Scan the entries for the word "with". Every line that has it should be copied.

AVAILABLE RECORDS section start

(* ===== verification/FidlLaws.v ===== *)
(** The types of [FidlTypes] are lawful: each writes and reads its format. *)

From stdpp Require Import vector.
From S2P Require Import Prelude Std FidlCore FidlTypes FidlLogic FidlFormat.

Section laws.
Context `{BO : !ByteOrder, BOS : !ByteOrderSpec}.

(** * Numbers *)
Lemma num_bits_bound n signed v : 0 < n → num_valid n signed v → 0 ≤ num_bits n signed v < 2 ^ (8 * n).
Proof.
  intros Hn. unfold num_valid, num_bits, to_unsigned. destruct signed; [|done].
  intros _. apply Z.mod_pos_bound. apply pow2_pos. lia.
Qed.
Lemma num_bits_back n signed v : 0 < n → num_valid n signed v →
  (if signed then to_signed (8 * n) (num_bits n signed v) else num_bits n signed v) = v.
Proof.
  intros Hn. unfold num_valid, num_bits. destruct signed; [|done].
  intros Hv. apply to_signed_unsigned; lia.
Qed.

Lemma writes_num n signed v : 0 ≤ n →
  writes (encode (num_encodable n signed) v) 0 v (write_int n (num_bits n signed v)) [] [].
Proof.
  intros Hn. cbn [encode num_encodable]. apply writes_assoc.
  eapply writes_done; [by exists 0|by apply writes_slot, write_int_length|apply writes_ret].
Qed.
Lemma reads_num n signed v v0 N : 0 < n → num_valid n signed v →
  reads (decode (num_decodable n signed) v0) 0 N v (write_int n (num_bits n signed v)) [] [].
Proof.
  intros Hn Hv. cbn [decode num_decodable]. eapply reads_done; [by apply reads_slice, write_int_length; lia|].
  cbn beta. pose proof (num_bits_bound n signed v Hn Hv).
  rewrite read_write_int by lia. rewrite num_bits_back by done. apply reads_ret.
Qed.
Lemma writes_u32 x : writes (encode_u32 x) 0 tt (write_int 4 x) [] [].
Proof. eapply writes_done; [by exists 0|by apply (writes_num 4 false)|apply writes_ret]. Qed.
Lemma writes_u64 x : writes (encode_u64 x) 0 tt (write_int 8 x) [] [].
Proof. eapply writes_done; [by exists 0|by apply (writes_num 8 false)|apply writes_ret]. Qed.
Lemma reads_u32 x N : 0 ≤ x < 2 ^ 32 → reads decode_u32 0 N x (write_int 4 x) [] [].
Proof. intros H. by apply (reads_num 4 false). Qed.
Lemma reads_u64 x N : 0 ≤ x < 2 ^ 64 → reads decode_u64 0 N x (write_int 8 x) [] [].
Proof. intros H. by apply (reads_num 8 false). Qed.

Lemma writes_byte signed v :
  writes (encode (byte_encodable signed) v) 0 v [num_bits 1 signed v] [] [].
Proof.
  cbn [encode byte_encodable]. apply writes_assoc.
  eapply writes_done; [by exists 0|by apply writes_slot|apply writes_ret].
Qed.
Lemma reads_byte_num signed v v0 N : num_valid 1 signed v →
  reads (decode (byte_decodable signed) v0) 0 N v [num_bits 1 signed v] [] [].
Proof.
  intros Hv. cbn [decode byte_decodable]. eapply reads_done; [apply reads_byte|].
  cbn beta. pose proof (num_bits_back 1 signed v ltac:(lia) Hv) as Hb.
  change (8 * 1) with 8 in Hb. destruct signed; rewrite Hb; apply reads_ret.
Qed.

(** A primitive type of one to eight bytes. *)
Definition prim_ok (p : Prim) : Prop := match p with PByte _ => True | PNum n _ => 1 < n ≤ 8 end.
Lemma prim_size p : prim_ok p →
  1 ≤ type_size (prim_dec p) ≤ 8 ∧ type_align (prim_dec p) = type_size (prim_dec p).
Proof. destruct p; cbn; lia. Qed.
Lemma prim_length p v : prim_ok p → zlen (prim_inline p v) = type_size (prim_dec p).
Proof. destruct p as [s|n s]; [done|]. cbn. intros. apply write_int_length. lia. Qed.
Lemma writes_prim p v : prim_ok p → writes (encode (prim_enc p) v) 0 v (prim_inline p v) [] [].
Proof. destruct p as [s|n s]; [intros _; apply writes_byte|]. cbn. intros. apply writes_num. lia. Qed.
Lemma reads_prim p v v0 N : prim_ok p → prim_valid p v →
  reads (decode (prim_dec p) v0) 0 N v (prim_inline p v) [] [].
Proof.
  destruct p as [s|n s]; [intros _; apply (reads_byte_num s v v0)|].
  cbn [prim_ok prim_valid]. intros. apply (reads_num n s v v0); [lia|done].
Qed.

(** Flat types of constant size and alignment. *)
Lemma flat_lawful (c : Codable) ok inline :
  0 ≤ type_size (dec c) < 2 ^ 32 → 0 ≤ type_align (dec c) < 2 ^ 32 →
  (∃ x, new_empty (dec c) = Ok x) →
  (∀ v, inline_size (enc c) v = type_size (dec c)) → (∀ v, inline_align (enc c) v = type_align (dec c)) →
  (∀ v, ok v → zlen (inline v) = type_size (dec c)) →
  (∀ v, ok v → writes (encode (enc c) v) 0 v (inline v) [] []) →
  (∀ v v0 N, ok v → reads (decode (dec c) v0) 0 N v (inline v) [] []) →
  lawful {| code := c; fmt := flat_format ok inline |}.
Proof. intros ???????? . split; try done; intros; try done; [by exists 0|auto]. Qed.

Lemma prim_lawful p : prim_ok p → lawful (prim_typed p).
Proof.
  intros Hp. pose proof (prim_size p Hp). apply flat_lawful; cbn [car enc dec]; try lia.
  - destruct p; by eexists.
  - by destruct p.
  - by destruct p.
  - intros. by apply prim_length.
  - intros. by apply writes_prim.
  - intros. by apply reads_prim.
Qed.
Lemma bool_lawful : lawful bool_typed.
Proof.
  apply flat_lawful; cbn; try done.
  - by eexists.
  - intros v _. apply writes_assoc. eapply writes_done; [by exists 0|by apply writes_slot|apply writes_ret].
  - intros v v0 N _. eapply reads_done; [apply reads_byte|]. destruct v; apply reads_ret.
Qed.
Lemma empty_struct_lawful : lawful empty_struct_typed.
Proof.
  apply flat_lawful; cbn; try done.
  - by eexists.
  - intros [] _. eapply writes_done; [by exists 0|apply (writes_byte false 0)|apply writes_ret].
  - intros [] [] N _. eapply reads_done; [by apply (reads_byte_num false 0 0)|apply reads_ret].
Qed.
Lemma unit_lawful : lawful unit_typed.
Proof.
  apply flat_lawful; cbn; try done.
  - by eexists.
  - intros [] _. apply writes_ret.
  - intros [] [] N _. apply reads_ret.
Qed.

Lemma from_primitive_in values v : v ∈ values → from_primitive values v = Some v.
Proof.
  induction values as [|x values IH]; [by intros ?%not_elem_of_nil|]. cbn [from_primitive].
  intros [->|H]%elem_of_cons; [by rewrite Z.eqb_refl|]. destruct (Z.eqb_spec v x) as [->|]; auto.
Qed.
Lemma enum_lawful p values : prim_ok p → values ≠ [] → lawful (enum_typed p values).
Proof.
  intros Hp Hv. pose proof (prim_size p Hp). apply flat_lawful; cbn [car enc dec enum_encodable enum_decodable
    type_size type_align new_empty inline_size inline_align encode decode]; try done; try lia.
  - destruct values; [done|by eexists].
  - intros. by apply prim_length.
  - intros v _. eapply writes_done; [by exists 0|by apply writes_prim|apply writes_ret].
  - intros v v0 N [Hin Hok].
    apply (reads_lift _ _ 0); [by destruct p|]. eapply reads_done; [by apply reads_prim|].
    cbn beta. rewrite from_primitive_in by done. apply reads_ret.
Qed.
Lemma bits_lawful p from_bits empty_bits : prim_ok p → lawful (bits_typed p from_bits empty_bits).
Proof.
  intros Hp. pose proof (prim_size p Hp). apply flat_lawful; cbn [car enc dec bits_encodable bits_decodable
    type_size type_align new_empty inline_size inline_align encode decode]; try done; try lia.
  - by eexists.
  - intros. by apply prim_length.
  - intros v _. by apply writes_prim.
  - intros v v0 N [Hb Hok].
    apply (reads_lift _ _ 0); [by destruct p|]. eapply reads_done; [by apply reads_prim|].
    cbn beta. rewrite Hb. apply reads_ret.
Qed.

(** * Handles *)
Lemma writes_handle h : writes (encode handle_encodable h) 0 invalid_handle
  (write_int 4 ALLOC_PRESENT_U32) [] [h].
Proof.
  cbn [encode handle_encodable take_handle]. eapply writes_eq; [|done|done|apply app_nil_r|done|done].
  eapply writes_then; [apply writes_u32|]. cbn beta. apply writes_assoc.
  eapply writes_done; [by exists 0|apply writes_push|apply writes_ret].
Qed.
Lemma reads_present_handle h v0 N :
  reads (decode handle_decodable v0) 0 N h (write_int 4 ALLOC_PRESENT_U32) [] [h].
Proof.
  cbn [decode handle_decodable]. eapply reads_eq; [|done|done|apply app_nil_r|done|done].
  eapply reads_then; [by apply reads_u32|]. apply reads_handle.
Qed.
Lemma reads_opt_handle v v0 N :
  reads (decode opt_handle_decodable v0) 0 N v (wire_inline opt_handle_format v) [] (wire_handles opt_handle_format v).
Proof.
  cbn [decode opt_handle_decodable]. eapply reads_eq; [|done|done|apply app_nil_r|done|done].
  destruct v as [h|]; cbn [wire_inline wire_handles opt_handle_format];
    (eapply reads_then; [by apply reads_u32|]); cbn beta.
  - eapply reads_done; [apply reads_handle|apply reads_ret].
  - apply reads_ret.
Qed.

AVAILABLE RECORDS section end

__RESULT FOR THIS TASK__.
  change (8 * 1) with 8 in Hb. destruct signed; rewrite Hb; apply reads_ret.
Definition prim_ok (p : Prim) : Prop := match p with PByte _ => True | PNum n _ => 1 < n ≤ 8 end.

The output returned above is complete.